There is no time limit on this. You might make a start and then come back to it; it is your choice.

The Leadership Compass is an invitation into a safe, creative space. What follows is guidance, not a process or set of rules, more like some tips and thoughts. I have provided you with my compass and its story on the following pages in the spirit of shared learning, not as an exemplar.

Create your compass in whatever size you like, as long as it can be photographed and read as part of a collective artefact. As a rule of thumb, I would say no smaller than A4.

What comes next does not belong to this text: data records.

(* ===== verification/FrameLease.v ===== *)
(** * DXGIRenderPathFrameLease: the consumer's scoped lock on a texture

    Lines 107-133 of [AX-MediaPlayerMSWDXGIRenderPath.cxx].  The lease holds
    a raw, non-owning pointer into the heap; its constructor locks the
    texture (ignoring the result), its destructor unlocks it when the
    texture says it is locked.  [MediaPlayer::FrameLease], the interface it
    implements, is declared in [AX-MediaPlayer.h], which is not among the
    sources: it is the class [FrameLeaseInterface] here, with the three
    queries the consumer uses. *)

From S2P Require Import Prelude Platform Process Interop SharedTexture.
Open Scope vp_scope.

(** [MediaPlayer::FrameLease]: what a lease offers the renderer. *)
Class FrameLeaseInterface (L : Type) := {
  IsValid : L → ST world bool;
  ToTexture : L → ST world (option positive);
  GetPresentationTimeStamp : L → ST world Z
}.

Module Lease.
Import Interop Tex.

(** [SharedTexture * _texture{ nullptr }]. *)
Record DXGIRenderPathFrameLease := { fl_texture : option positive }.

(** The constructor (lines 111-115): [if (_texture) _texture->Lock ()]. *)
Definition FrameLease_ctor (texture : option positive) : ST world DXGIRenderPathFrameLease :=
  match texture with
  | Some a => Lock a;; ret {| fl_texture := Some a |}
  | None => ret {| fl_texture := None |}
  end.

(** [ToTexture ()] (line 118): the GL texture of the leased object. *)
Definition lease_ToTexture (l : DXGIRenderPathFrameLease) : ST world (option positive) :=
  match fl_texture l with
  | Some a => let* t := load a "DXGIRenderPathFrameLease::ToTexture" in ret (st_glTexture t)
  | None => ret None
  end.

(** [IsValid ()] (line 117): [ToTexture () != nullptr]. *)
Definition lease_IsValid (l : DXGIRenderPathFrameLease) : ST world bool :=
  let* x := lease_ToTexture l in ret (bool_decide (x ≠ None)).

(** [GetPresentationTimeStamp ()] (line 119): [-1] without a texture. *)
Definition lease_GetPresentationTimeStamp (l : DXGIRenderPathFrameLease) : ST world Z :=
  match fl_texture l with
  | Some a =>
      let* t := load a "DXGIRenderPathFrameLease::GetPresentationTimeStamp" in
      ret (st_presentationTimestamp t)
  | None => ret (-1)%Z
  end.

(** The destructor (lines 121-128): unlock when the texture is locked, then
    forget the pointer; the result of [Unlock] is dropped. *)
Definition FrameLease_dtor (l : DXGIRenderPathFrameLease) : ST world DXGIRenderPathFrameLease :=
  match fl_texture l with
  | Some a =>
      let* t := load a "~DXGIRenderPathFrameLease" in
      if st_isLocked t then Unlock a;; ret {| fl_texture := None |}
      else ret l
  | None => ret l
  end.

#[export] Instance DXGIRenderPathFrameLease_FrameLease : FrameLeaseInterface DXGIRenderPathFrameLease := {
  IsValid := lease_IsValid;
  ToTexture := lease_ToTexture;
  GetPresentationTimeStamp := lease_GetPresentationTimeStamp
}.

(** ** Theorems *)

Definition null_lease : DXGIRenderPathFrameLease := {| fl_texture := None |}.

(** C15. A lease built without a texture is invalid, reports the [-1]
    timestamp, and neither its construction nor its destruction touches
    the process. *)
Theorem FrameLease_null (w : world) :
  FrameLease_ctor None w = Ok (null_lease, w) ∧
  IsValid null_lease w = Ok (false, w) ∧
  GetPresentationTimeStamp null_lease w = Ok ((-1)%Z, w) ∧
  FrameLease_dtor null_lease w = Ok (null_lease, w).
Proof. done. Qed.

(** C16. The lifetime of a lease over an unlocked, registered texture:
    construction and destruction run without fault, the texture stays in
    step with the bridge, and it ends locked exactly when the constructor's
    lock succeeded and the destructor's unlock failed. *)
Theorem FrameLease_lifetime (w : world) (a : positive) (t : SharedTexture) :
  heap w !! a = Some t → tex_sync w t → st_isLocked t = false →
  ∃ l w1 l' w2 t',
    FrameLease_ctor (Some a) w = Ok (l, w1) ∧ FrameLease_dtor l w1 = Ok (l', w2) ∧
    heap w2 !! a = Some t' ∧ tex_sync w2 t' ∧
    st_isLocked t' = env (plat w) (clock (plat w)) c_wglDXLockObjectsNV
                     && negb (env (plat w) (S (clock (plat w))) c_wglDXUnlockObjectsNV).
Proof.
  intros Ha Hs Hu.
  destruct (Lock_step w a t Ha Hs Hu) as (w1 & Hl & Hh1 & Hs1 & He1 & Hc1 & _).
  assert (Ha1 : heap w1 !! a = Some (set_isLocked (env (plat w) (clock (plat w)) c_wglDXLockObjectsNV) t))
    by (rewrite Hh1; apply lookup_insert_eq).
  exists {| fl_texture := Some a |}, w1.
  unfold FrameLease_ctor, FrameLease_dtor. simpl. rewrite (bind_Ok _ _ _ _ _ Hl).
  destruct (env (plat w) (clock (plat w)) c_wglDXLockObjectsNV) eqn:Er.
  - destruct (Unlock_step w1 a _ Ha1 Hs1 eq_refl) as (w2 & Hu2 & Hh2 & Hs2 & _).
    rewrite He1, Hc1 in Hu2, Hh2, Hs2.
    destruct (env (plat w) (S (clock (plat w))) c_wglDXUnlockObjectsNV);
      eexists _, w2, _; (split; [reflexivity|]);
      unfold st_bind; rewrite (load_Ok _ _ _ _ Ha1); simpl; rewrite Hu2; (split; [reflexivity|]);
      rewrite Hh2; (split; [apply lookup_insert_eq || exact Ha1 | split; [exact Hs2 | done]]).
  - eexists _, w1, _. split; [reflexivity|].
    unfold st_bind. rewrite (load_Ok _ _ _ _ Ha1). simpl. split; [reflexivity|].
    split; [exact Ha1|]. split; [exact Hs1|]. done.
Qed.

Lemma FrameLease_lifetime_witness :
  heap demo_world !! 7%positive = Some demo_tex ∧ tex_sync demo_world demo_tex ∧
  st_isLocked demo_tex = false ∧
  ∃ l w1 l' w2 t',
    FrameLease_ctor (Some 7%positive) demo_world = Ok (l, w1) ∧ FrameLease_dtor l w1 = Ok (l', w2) ∧
    heap w2 !! 7%positive = Some t' ∧ tex_sync w2 t' ∧
    st_isLocked t' = env (plat demo_world) (clock (plat demo_world)) c_wglDXLockObjectsNV
                     && negb (env (plat demo_world) (S (clock (plat demo_world))) c_wglDXUnlockObjectsNV).
Proof.
  assert (Ha : heap demo_world !! 7%positive = Some demo_tex) by (vm_compute; reflexivity).
  assert (Hs : tex_sync demo_world demo_tex) by (apply tex_syncb_spec; vm_compute; reflexivity).
  assert (Hu : st_isLocked demo_tex = false) by (vm_compute; reflexivity).
  split; [exact Ha|]. split; [exact Hs|]. split; [exact Hu|].
  exact (FrameLease_lifetime demo_world 7 demo_tex Ha Hs Hu).
Defined.

(** C17. The lease does not look at the result of its lock: when the
    bridge refuses the lock, the lease still reports itself valid while
    the texture is unlocked. *)
Theorem FrameLease_valid_without_lock (w : world) (a : positive) (t : SharedTexture) :
  heap w !! a = Some t → tex_sync w t → st_isLocked t = false →
  env (plat w) (clock (plat w)) c_wglDXLockObjectsNV = false →
  ∃ w1, FrameLease_ctor (Some a) w = Ok ({| fl_texture := Some a |}, w1) ∧
        IsValid {| fl_texture := Some a |} w1 = Ok (true, w1) ∧
        heap w1 !! a = Some (set_isLocked false t).
Proof.
  intros Ha Hs Hu Hf.
  destruct (Lock_step w a t Ha Hs Hu) as (w1 & Hl & Hh1 & Hs1 & _).
  rewrite Hf in Hl, Hh1, Hs1.
  assert (Ha1 : heap w1 !! a = Some (set_isLocked false t)) by (rewrite Hh1; apply lookup_insert_eq).
  exists w1. unfold FrameLease_ctor. simpl. rewrite (bind_Ok _ _ _ _ _ Hl).
  split; [reflexivity|]. split; [|exact Ha1].
  destruct Hs1 as (ic & o & so & _ & _ & _ & _ & _ & _ & Hgl & _).
  simpl. unfold lease_IsValid, lease_ToTexture, st_bind. simpl.
  rewrite (load_Ok _ _ _ _ Ha1). simpl in Hgl |- *. rewrite Hgl. reflexivity.
Qed.

Lemma FrameLease_valid_without_lock_witness :
  let w := with_plat demo_world (with_env (plat demo_world) (env_fail_at 7)) in
  heap w !! 7%positive = Some demo_tex ∧ tex_sync w demo_tex ∧ st_isLocked demo_tex = false ∧
  env (plat w) (clock (plat w)) c_wglDXLockObjectsNV = false ∧
  ∃ w1, FrameLease_ctor (Some 7%positive) w = Ok ({| fl_texture := Some 7%positive |}, w1) ∧
        IsValid {| fl_texture := Some 7%positive |} w1 = Ok (true, w1) ∧
        heap w1 !! 7%positive = Some (set_isLocked false demo_tex).
Proof.
  intros w.
  assert (Ha : heap w !! 7%positive = Some demo_tex) by (vm_compute; reflexivity).
  assert (Hs : tex_sync w demo_tex) by (apply tex_syncb_spec; vm_compute; reflexivity).
  assert (Hu : st_isLocked demo_tex = false) by (vm_compute; reflexivity).
  assert (Hf : env (plat w) (clock (plat w)) c_wglDXLockObjectsNV = false) by (vm_compute; reflexivity).
  split; [exact Ha|]. split; [exact Hs|]. split; [exact Hu|]. split; [exact Hf|].
  exact (FrameLease_valid_without_lock w 7 demo_tex Ha Hs Hu Hf).
Defined.

(** C18. The destructor drops the result of [Unlock]: when the unlock of a
    lease fails, the texture stays locked, and the next lease on it (the
    next frame's [GetFrameLease]) stops at [Lock]'s assertion in a debug
    build. *)
Theorem FrameLease_failed_unlock_next_lease (w : world) (a : positive) (t : SharedTexture) :
  heap w !! a = Some t → tex_sync w t → st_isLocked t = false → ndebug w = false →
  env (plat w) (clock (plat w)) c_wglDXLockObjectsNV = true →
  env (plat w) (S (clock (plat w))) c_wglDXUnlockObjectsNV = false →
  ∃ l w1 l' w2,
    FrameLease_ctor (Some a) w = Ok (l, w1) ∧ FrameLease_dtor l w1 = Ok (l', w2) ∧
    FrameLease_ctor (Some a) w2 = Err (AssertionFailed "!IsLocked ()").
Proof.
  intros Ha Hs Hu Hd Hlk Hul.
  destruct (Lock_step w a t Ha Hs Hu) as (w1 & Hl & Hh1 & Hs1 & He1 & Hc1 & Hd1).
  rewrite Hlk in Hl, Hh1, Hs1.
  assert (Ha1 : heap w1 !! a = Some (set_isLocked true t)) by (rewrite Hh1; apply lookup_insert_eq).
  destruct (Unlock_step w1 a _ Ha1 Hs1 eq_refl) as (w2 & Hu2 & Hh2 & _ & _ & _ & Hd2).
  rewrite He1, Hc1, Hul in Hu2, Hh2.
  exists {| fl_texture := Some a |}, w1, {| fl_texture := None |}, w2.
  unfold FrameLease_ctor, FrameLease_dtor. simpl. rewrite (bind_Ok _ _ _ _ _ Hl).
  split; [reflexivity|]. unfold st_bind. rewrite (load_Ok _ _ _ _ Ha1). simpl.
  rewrite Hu2. split; [reflexivity|].
  rewrite <- Hh2 in Ha1.
  rewrite (Lock_locked_debug w2 a _ Ha1); [reflexivity | congruence | reflexivity].
Qed.

Lemma FrameLease_failed_unlock_next_lease_witness :
  let w := with_plat demo_world (with_env (plat demo_world) (env_fail_at 8)) in
  heap w !! 7%positive = Some demo_tex ∧ tex_sync w demo_tex ∧ st_isLocked demo_tex = false ∧
  ndebug w = false ∧
  env (plat w) (clock (plat w)) c_wglDXLockObjectsNV = true ∧
  env (plat w) (S (clock (plat w))) c_wglDXUnlockObjectsNV = false ∧
  ∃ l w1 l' w2,
    FrameLease_ctor (Some 7%positive) w = Ok (l, w1) ∧ FrameLease_dtor l w1 = Ok (l', w2) ∧
    FrameLease_ctor (Some 7%positive) w2 = Err (AssertionFailed "!IsLocked ()").
Proof.
  intros w.
  assert (Ha : heap w !! 7%positive = Some demo_tex) by (vm_compute; reflexivity).
  assert (Hs : tex_sync w demo_tex) by (apply tex_syncb_spec; vm_compute; reflexivity).
  assert (Hu : st_isLocked demo_tex = false) by (vm_compute; reflexivity).
  assert (Hd : ndebug w = false) by reflexivity.
  assert (H1 : env (plat w) (clock (plat w)) c_wglDXLockObjectsNV = true) by (vm_compute; reflexivity).
  assert (H2 : env (plat w) (S (clock (plat w))) c_wglDXUnlockObjectsNV = false) by (vm_compute; reflexivity).
  do 6 (split; [assumption|]).
  exact (FrameLease_failed_unlock_next_lease w 7 demo_tex Ha Hs Hu Hd H1 H2).
Defined.

End Lease.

One leader who loved scrap metal built something, another baked a cake! It’s the making that matters: collage, drawing, sewing, whatever. Just manifest your thinking in a visual way. The only rule is no PowerPoint and no computer-generated images! No one will die! Leadership is about stepping into the unknown…

Questions that could help

  • How do you ‘show up’ as a peer leader in your whole life?
  • Who and what keeps you ‘straight’?
  • What values guide you?
  • What would you like to think your leadership legacy will be?

 

Overview

When I was thinking about my Leadership Compass, I was thinking about what and who keeps me ‘straight’ on my journey. I see this as a whole life thing, not just how I lead myself and others in a work context but how I ‘show up’ as a peer leader in all aspects of my life. This is to do with who I am in all relationships and accepting that how I use the compass to navigate these relationships will be different.

 

The Design

I started with the basic compass shape. The four points of the compass are what I think you will see in my behaviour as a constant. Blue symbolises calm, and the blues I have chosen are reminiscent of the blues I see in the water around the West coast of Scotland. The shapes are more fluid than rigid. I’m not great with too many rules, although I think there is a need for some structure to hold things together.

 

The Words

Centrally, the words show my connection to David, my family, my friends, and the Island of Iona (maternal heritage). Without these people and places, I would be adrift. They are at the heart of my compass. The other words inside and outside the circle describe what I think I do with my leadership and how I engage others on my and their own leadership journey.

 

Reality

Of course, none of this means that I don’t make mistakes, get lost on the road, or take a path in spite of the compass: this is the human condition. However, having the compass and sharing it with you gives me a chance to show some of my vulnerability and strengths and provides a framework for self and peer reflection.

Importantly, on this journey, I see you all as my thinking equals: my thinking is not more important than yours, only different.